'''

Lemma next_search_path_None (searchPaths : list CSearchPath) (first : nat) (id : string) :
  next_search_path searchPaths first id = None <->
  forall searchPath, searchPath ∈ searchPaths -> out_of_scope id searchPath = true.
Proof.
  revert first. induction searchPaths as [|path rest IH]; intros first; simpl.
  - split; [|reflexivity]. intros _ sp Hin. apply elem_of_nil in Hin. destruct Hin.
  - fold (out_of_scope id path). destruct (out_of_scope id path) eqn:Hscope.
    + rewrite IH. split.
      * intros Hrest sp Hin. apply elem_of_cons in Hin as [->|Hin]; auto.
      * intros Hall sp Hin. apply Hall. apply elem_of_cons. right. exact Hin.
    + split; [discriminate|]. intros Hall.
      rewrite (Hall path) in Hscope; [discriminate|apply elem_of_cons; left; reflexivity].
Qed.

(** The scan does not move from a search path it has ended at. *)
Lemma next_search_path_again (searchPaths : list CSearchPath) (first : nat) (id : string)
    (position : nat) (searchPath : CSearchPath) :
  next_search_path (drop first searchPaths) first id = Some (position, searchPath) ->
  next_search_path (drop position searchPaths) position id = Some (position, searchPath).
Proof.
  intros Hnext.
  destruct (next_search_path_Some _ _ _ _ _ Hnext) as (before & after & Hdrop & -> & Hsp & _).
  assert (Hrest : drop (first + length before) searchPaths = searchPath :: after).
  { rewrite <- drop_drop, Hdrop. rewrite drop_app_length. reflexivity. }
  rewrite Hrest. simpl. fold (out_of_scope id searchPath). rewrite Hsp. reflexivity.
Qed.

Lemma next_match_Some (flt : regex) (walk : list string) (szFileName name : string)
    (rest : list string) (last : string) :
  next_match flt walk szFileName = (Some name, rest, last) ->
  last = name /\ regex_match name flt = true /\
  exists skipped,
    walk = skipped ++ name :: rest /\
    forall entry, entry ∈ skipped -> regex_match entry flt = false.
Proof.
  revert szFileName. induction walk as [|entry walk IH]; intros szFileName; simpl;
    [discriminate|].
  destruct (regex_match entry flt) eqn:Hmatch.
  - intros [= <- <- <-]. split; [reflexivity|]. split; [exact Hmatch|].
    exists []. split; [reflexivity|]. intros e He. apply elem_of_nil in He. destruct He.
  - intros Hnext. destruct (IH _ Hnext) as (Hlast & Hname & skipped & -> & Hskipped).
    split; [exact Hlast|]. split; [exact Hname|].
    exists (entry :: skipped). split; [reflexivity|].
    intros e He. apply elem_of_cons in He as [->|He]; auto.
Qed.

Lemma next_match_None (flt : regex) (walk : list string) (szFileName : string)
    (rest : list string) (last : string) :
  next_match flt walk szFileName = (None, rest, last) ->
  rest = [] /\ forall entry, entry ∈ walk -> regex_match entry flt = false.
Proof.
  revert szFileName. induction walk as [|entry walk IH]; intros szFileName; simpl.
  - intros [= <- _]. split; [reflexivity|]. intros e He. apply elem_of_nil in He. destruct He.
  - destruct (regex_match entry flt) eqn:Hmatch; [discriminate|].
    intros Hnext. destruct (IH _ Hnext) as [Hrest Hnone]. split; [exact Hrest|].
    intros e He. apply elem_of_cons in He as [->|He]; auto.
Qed.

(** One run of the loop of [FindNext] on a cursor that serves a search
    path: if it ends, it ends with a name of the directory of that search
    path that matches the filter, and the cursor serves the search path as
    before. *)
Lemma FindNext_loop_serves (rounds : nat) (os : HostOS) (searchPaths : list CSearchPath)
    (data data' : FindFileData) (result : option string) (position : nat)
    (searchPath : CSearchPath) :
  cursor_serves os searchPaths data position searchPath ->
  FindNext_loop rounds os searchPaths data = Some (data', result) ->
  cursor_serves os searchPaths data' position searchPath /\
  filter data' = filter data /\
  szPathID data' = szPathID data /\
  exists name,
    result = Some name /\
    data_szFileName data' = name /\
    name ∈ fs_recursive_directory_iterator os (szPath searchPath) /\
    regex_match name (filter data) = true.
Proof.
  revert data. induction rounds as [|rounds IH]; intros data (Hscan & Hend & Hwalk); simpl;
    [discriminate|].
  unfold scan_start in Hscan.
  match goal with
  | |- context [has_flag (data_flags ?d) FindFileFlag.END_OF_DATA] => set (data1 := d)
  end.
  assert (Hdata1 : filter data1 = filter data /\ szPathID data1 = szPathID data /\
                   data_flags data1 = data_flags data /\
                   (forall entry, entry ∈ iterator data1 ->
                      entry ∈ fs_recursive_directory_iterator os (szPath searchPath)) /\
                   next_search_path (drop (scan_start data1) searchPaths) (scan_start data1)
                     (szPathID data1) = Some (position, searchPath)).
  { unfold data1. destruct (iterator data) as [|entry walk] eqn:Hiter.
    - rewrite Hscan. simpl. split; [reflexivity|]. split; [reflexivity|].
      split; [reflexivity|]. split; [intros e He; exact He|].
      unfold scan_start. simpl. exact (next_search_path_again _ _ _ _ _ Hscan).
    - split; [reflexivity|]. split; [reflexivity|]. split; [reflexivity|].
      split; [rewrite Hiter; exact Hwalk|]. unfold scan_start. exact Hscan. }
  destruct Hdata1 as (Hflt & Hid & Hflags & Hwalk1 & Hscan1). clearbody data1.
  rewrite Hflags at 1. rewrite Hend.
  destruct (next_match (filter data1) (iterator data1) (data_szFileName data1))
    as [[[name|] rest] last] eqn:Hnext.
  - intros [= <- <-].
    destruct (next_match_Some _ _ _ _ _ _ Hnext) as (-> & Hname & skipped & Hiter & _).
    split; [|split; [exact Hflt|split; [exact Hid|]]].
    + split; [exact Hscan1|]. simpl. rewrite Hflags. split; [exact Hend|].
      intros e He. apply Hwalk1. rewrite Hiter. apply elem_of_app. right.
      apply elem_of_cons. right. exact He.
    + exists name. split; [reflexivity|]. split; [reflexivity|].
      split; [|rewrite <- Hflt; exact Hname].
      apply Hwalk1. rewrite Hiter. apply elem_of_app. right. apply elem_of_cons. left.
      reflexivity.
  - intros Hloop. destruct (next_match_None _ _ _ _ _ Hnext) as [-> _].
    apply IH in Hloop.
    + destruct Hloop as (Hserves & Hflt' & Hid' & name & Hresult & Hlast & Hin & Hmatch).
      simpl in Hflt', Hid', Hmatch.
      split; [exact Hserves|]. split; [congruence|]. split; [congruence|].
      exists name. rewrite <- Hflt. repeat split; assumption.
    + split; [exact Hscan1|]. simpl. rewrite Hflags. split; [exact Hend|].
      intros e He. apply elem_of_nil in He. destruct He.
Qed.

(** The same for a cursor of the table, through [FindNext]. *)
Lemma FindNext_serves (os : HostOS) (st st' : CFileSystem) (handle : Z) (rounds : nat)
    (data : FindFileData) (result : option string) (position : nat)
    (searchPath : CSearchPath) :
  m_FindFiles st !! Z.to_nat (to_size_t handle) = Some data ->
  cursor_serves os (m_SearchPaths st) data position searchPath ->
  FindNext os st handle rounds = Some (st', result) ->
  exists data' name,
    st' = set_FindFiles st (<[Z.to_nat (to_size_t handle) := data']> (m_FindFiles st)) /\
    cursor_serves os (m_SearchPaths st') data' position searchPath /\
    result = Some name /\
    name ∈ fs_recursive_directory_iterator os (szPath searchPath) /\
    regex_match name (filter data) = true.
Proof.
  intros Hdata Hserves. unfold FindNext.
  assert (Hin : (Z.to_nat (to_size_t handle) < length (m_FindFiles st))%nat)
    by (apply lookup_lt_is_Some; eexists; exact Hdata).
  assert (Hnonneg : 0 <= to_size_t handle) by (unfold_wraps; apply Z.mod_pos_bound; lia).
  destruct (Z.geb_spec (to_size_t handle) (Z.of_nat (length (m_FindFiles st)))) as [Hge|_];
    [lia|].
  rewrite Hdata. destruct Hserves as (Hscan & Hend & Hwalk). rewrite Hend.
  destruct (FindNext_loop rounds os (m_SearchPaths st) data) as [[data' r]|] eqn:Hloop;
    [|discriminate].
  intros [= <- <-].
  destruct (FindNext_loop_serves _ _ _ _ _ _ _ _ (conj Hscan (conj Hend Hwalk)) Hloop)
    as (Hserves' & _ & _ & name & -> & _ & Hin' & Hmatch).
  exists data', name. split; [reflexivity|]. split; [exact Hserves'|].
  split; [reflexivity|]. split; assumption.
Qed.
(** ** uvmunmap, uvmdealloc *)

Definition uvmunmap_page (sel : selection) (pt a : Z) (do_free : bool) : M unit :=
  pte ← walk pt a false;
  match pte with
  | None => mret tt
  | Some _ =>
      v ← load_pte pte;
      (if decide (Z.land v PTE_V ≠ 0) then
         if decide (PTE_FLAGS v = PTE_V) then panic "uvmunmap: not a leaf"
         else if do_free then
           kfree (PTE2PA v);;
           match sel with
           | NONE => mret tt
           | _ =>
               if decide (a / PGSIZE < 32) then
                 store_data (a / PGSIZE) (with_inUse false);;
                 modify (λ s, set_pagesInMemory
                                (if decide (pagesInMemory s = 0) then 0 else pagesInMemory s - 1) s);;
                 store_data (a / PGSIZE) (with_offset (-1));;
                 removePage (s32 (a / PGSIZE))
               else mret tt
           end
         else mret tt
       else
         match sel with
         | NONE => mret tt
         | _ =>
             if decide (a / PGSIZE < 32) then store_data (a / PGSIZE) (with_offset (-1))
             else mret tt
         end);;
      store_pte pte 0
  end.

Fixpoint uvmunmap_loop (fuel : nat) (sel : selection) (pt a bound : Z) (do_free : bool) : M unit :=
  if decide (a < bound) then
    match fuel with
    | O => out_of_fuel
    | S fuel' =>
        uvmunmap_page sel pt a do_free;;
        uvmunmap_loop fuel' sel pt (u64 (a + PGSIZE)) bound do_free
    end
  else mret tt.
(** One iteration of the [for] loop of [_async_update_data]
    (lines 132-174), the delay of line 153 included. *)
Definition loop_body_paced (dataset_id : string) (st : locals) : M locals :=
  mbind
    (try_except_else (fetch_dataset dataset_id)
       (fun e =>
          match e with
          | FingridApiAuthError =>
              if negb (auth_failure_raised st)
              then raise ConfigEntryAuthFailed
              else ret (store dataset_id PyNone (set_auth_failure_raised st))
          | FingridApiRateLimitError | FingridApiError =>
              ret (store dataset_id PyNone st)
          | _ =>
              if is_Exception e
              then ret (store dataset_id PyNone st)
              else raise e
          end)
       (fun r =>
          let st' := assign_result r st in
          if is_not_None r
          then ret (store dataset_id r st')
          else ret (store dataset_id PyNone st')))
    (fun st1 =>
       mbind asyncio_sleep
         (fun _ =>
            match result st1 with
            | None => raise UnboundLocalError
            | Some r =>
                if isinstance_exception r then
                  if negb (auth_failure_raised st1)
                  then raise ConfigEntryAuthFailed
                  else ret (store dataset_id PyNone
                              (set_auth_failure_raised st1))
                else if isinstance_exception r then
                  ret (store dataset_id PyNone st1)
                else if isinstance_exception r then
                  ret (store dataset_id PyNone st1)
                else if is_not_None r then
                  ret (store dataset_id r st1)
                else
                  ret (store dataset_id PyNone st1)
            end)).

Fixpoint for_each_paced (ids : list string) (st : locals) : M locals :=
  match ids with
  | [] => ret st
  | dataset_id :: rest =>
      mbind (loop_body_paced dataset_id st) (for_each_paced rest)
  end.

(** [_async_update_data] (lines 117-184) with the delays. *)
Definition _async_update_data_paced (enabled_dataset_ids : list string)
    : M (gmap string pyval) :=
  mbind (for_each_paced enabled_dataset_ids initial_locals)
    (fun st =>
       if dict_is_empty (data_results st) && list_truthy enabled_dataset_ids
       then
         if negb (auth_failure_raised st)
         then raise NameError
         else ret (data_results st)
       else ret (data_results st)).

End Cycle.

(** A whole cycle against a network and a schedule of delays. *)
Definition cycle_paced (net : nat -> string -> res response)
    (sleep : nat -> res unit) (enabled_dataset_ids : list string)
    : res (gmap string pyval) * list string :=
  _async_update_data_paced (_async_fetch_dataset net) sleep
    enabled_dataset_ids [].

(** Every delay of the cycle runs to its end. *)
Definition sleep_through : nat -> res unit := fun _ => Ok tt.

(** The task is cancelled in the delay after its [k]-th request. *)
Definition cancelled_after (k : nat) : nat -> res unit :=
  fun n => if Nat.eqb n k then Raise CancelledError else Ok tt.

End Paced.

(** ** The update callback with its write *)

Module Callback.
Import Sensor.


End Callback.

(** ** Properties of [_async_fetch_dataset] *)

Module FetchSpec.
Import Coordinator Fixtures Vocab.

Lemma body_shape_total (body : pyval) : exists o, body_shape body o.
Proof.
  destruct body as [| b | z | f | s | l | d];
    try (exists None; apply shape_no_dict; intros d'; discriminate).
  destruct (dict_get "data" d) as [v|] eqn:Hd.
  - destruct v as [| b | z | f | s | l | d'];
      try (exists None; eapply shape_not_a_list; [exact Hd | intros l'; discriminate]).
    destruct l as [| x rest].
    + exists None. by apply shape_empty_list.
    + exists (Some x). by eapply shape_first.
  - exists None. by apply shape_no_data_key.
Qed.

(** The fetch sends exactly one request, whatever comes back: it never
    retries. *)
Lemma fetch_one_request net dataset_id log :
  snd (_async_fetch_dataset net dataset_id log) = log ++ [dataset_id].
Proof.
  unfold _async_fetch_dataset, try_except, try_except_else, fetch_try_body,
    mbind, session_get, lift, ret, raise.
  destruct (net (List.length log) dataset_id) as [r | e]; simpl.
  - destruct (status r =? 200).
    + destruct (json r) as [body | e]; simpl.
      * destruct body as [| | | | | |d]; try reflexivity.
        destruct (dict_get "data" d) as [[| | | | |[|x l]|]|]; reflexivity.
      * destruct e; reflexivity.
    + destruct ((status r =? 401) || (status r =? 403)); [reflexivity|].
      destruct (status r =? 429); [reflexivity|].
      destruct (text r) as [t | e]; simpl; [reflexivity|].
      destruct e; reflexivity.
  - destruct e; reflexivity.
Qed.

(** Whatever the fetch raises is a [FingridApiError], unless it is no
    [Exception] at all (a cancellation passing through). *)
Lemma fetch_raises_FingridApiError net dataset_id log e log' :
  _async_fetch_dataset net dataset_id log = (Raise e, log') ->
  e = FingridApiError \/ is_Exception e = false.
Proof.
  unfold _async_fetch_dataset, try_except, try_except_else, fetch_try_body,
    mbind, session_get, lift, ret, raise.
  destruct (net (List.length log) dataset_id) as [r | e0]; simpl.
  - destruct (status r =? 200).
    + destruct (json r) as [body | e0]; simpl.
      * destruct body as [| | | | | |d]; try discriminate.
        destruct (dict_get "data" d) as [[| | | | |[|x l]|]|]; discriminate.
      * destruct e0; simpl; intros [= <- _]; auto.
    + destruct ((status r =? 401) || (status r =? 403));
        [intros [= <- _]; auto|].
      destruct (status r =? 429); [intros [= <- _]; auto|].
      destruct (text r) as [t | e0]; simpl; [intros [= <- _]; auto|].
      destruct e0; simpl; intros [= <- _]; auto.
  - destruct e0; simpl; intros [= <- _]; auto.
Qed.

(** C4: for a 200 response whose body decodes to JSON, the fetch returns the
    first element of a non-empty ["data"] list of a dict, and [None] for
    each of the other shapes (no dict, no ["data"] key, ["data"] not a list,
    empty list); it does not raise, and every body has one of these
    shapes. *)
Theorem fetch_200_first_entry_or_None net dataset_id log r body :
  net (List.length log) dataset_id = Ok r ->
  status r = 200 ->
  json r = Ok body ->
  (exists o, body_shape body o) /\
  (forall o, body_shape body o ->
     _async_fetch_dataset net dataset_id log
     = (Ok (default PyNone o), log ++ [dataset_id])).
Proof.
  intros Hnet Hst Hjson. split; [apply body_shape_total|].
  intros o Hshape.
  unfold _async_fetch_dataset, try_except, try_except_else, fetch_try_body,
    mbind, session_get, lift, ret.
  rewrite Hnet, Hst, Hjson. simpl.
  destruct Hshape as [d x rest Hd | v Hv | d Hd | d v Hd Hv | d Hd]; simpl.
  - by rewrite Hd.
  - destruct v as [| | | | | |d]; try reflexivity. by destruct (Hv d).
  - by rewrite Hd.
  - rewrite Hd. destruct v as [| | | | |l|]; try reflexivity. by destruct (Hv l).
  - by rewrite Hd.
Qed.

Lemma fetch_200_first_entry_or_None_witness :
  _async_fetch_dataset net_one_entry "209" [] = (Ok entry_blackout, ["209"]) /\
  _async_fetch_dataset net_empty_data "209" [] = (Ok PyNone, ["209"]).
Proof.
  split.
  - apply (proj2 (fetch_200_first_entry_or_None net_one_entry "209" []
                    (ok_response (PyDict [("data", PyList [entry_blackout])]))
                    (PyDict [("data", PyList [entry_blackout])])
                    eq_refl eq_refl eq_refl)
                 (Some entry_blackout)).
    by apply (shape_first _ entry_blackout []).
  - apply (proj2 (fetch_200_first_entry_or_None net_empty_data "209" []
                    (ok_response (PyDict [("data", PyList [])]))
                    (PyDict [("data", PyList [])])
                    eq_refl eq_refl eq_refl)
                 None).
    by apply shape_empty_list.
Defined.

(** C5: on the statuses 401, 403 and 429 the [try] body raises
    [FingridApiAuthError] and [FingridApiRateLimitError], but the
    [except Exception] handler of the same [try] catches them, and what
    leaves the fetch is a [FingridApiError]. *)
Theorem fetch_auth_and_rate_limit_leave_as_FingridApiError :
  fetch_try_body (net_status 401) "209" [] = (Raise FingridApiAuthError, ["209"]) /\
  _async_fetch_dataset (net_status 401) "209" [] = (Raise FingridApiError, ["209"]) /\
  fetch_try_body (net_status 403) "209" [] = (Raise FingridApiAuthError, ["209"]) /\
  _async_fetch_dataset (net_status 403) "209" [] = (Raise FingridApiError, ["209"]) /\
  fetch_try_body (net_status 429) "209" [] = (Raise FingridApiRateLimitError, ["209"]) /\
  _async_fetch_dataset (net_status 429) "209" [] = (Raise FingridApiError, ["209"]).
Proof. repeat split; reflexivity. Qed.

'''

== Aim of the exercise ==
In the listing above, reproduce the first line and each one after it through the line that contains "rewrite IH. split.".

== Task output ==
Lemma next_search_path_None (searchPaths : list CSearchPath) (first : nat) (id : string) :
  next_search_path searchPaths first id = None <->
  forall searchPath, searchPath ∈ searchPaths -> out_of_scope id searchPath = true.
Proof.
  revert first. induction searchPaths as [|path rest IH]; intros first; simpl.
  - split; [|reflexivity]. intros _ sp Hin. apply elem_of_nil in Hin. destruct Hin.
  - fold (out_of_scope id path). destruct (out_of_scope id path) eqn:Hscope.
    + rewrite IH. split.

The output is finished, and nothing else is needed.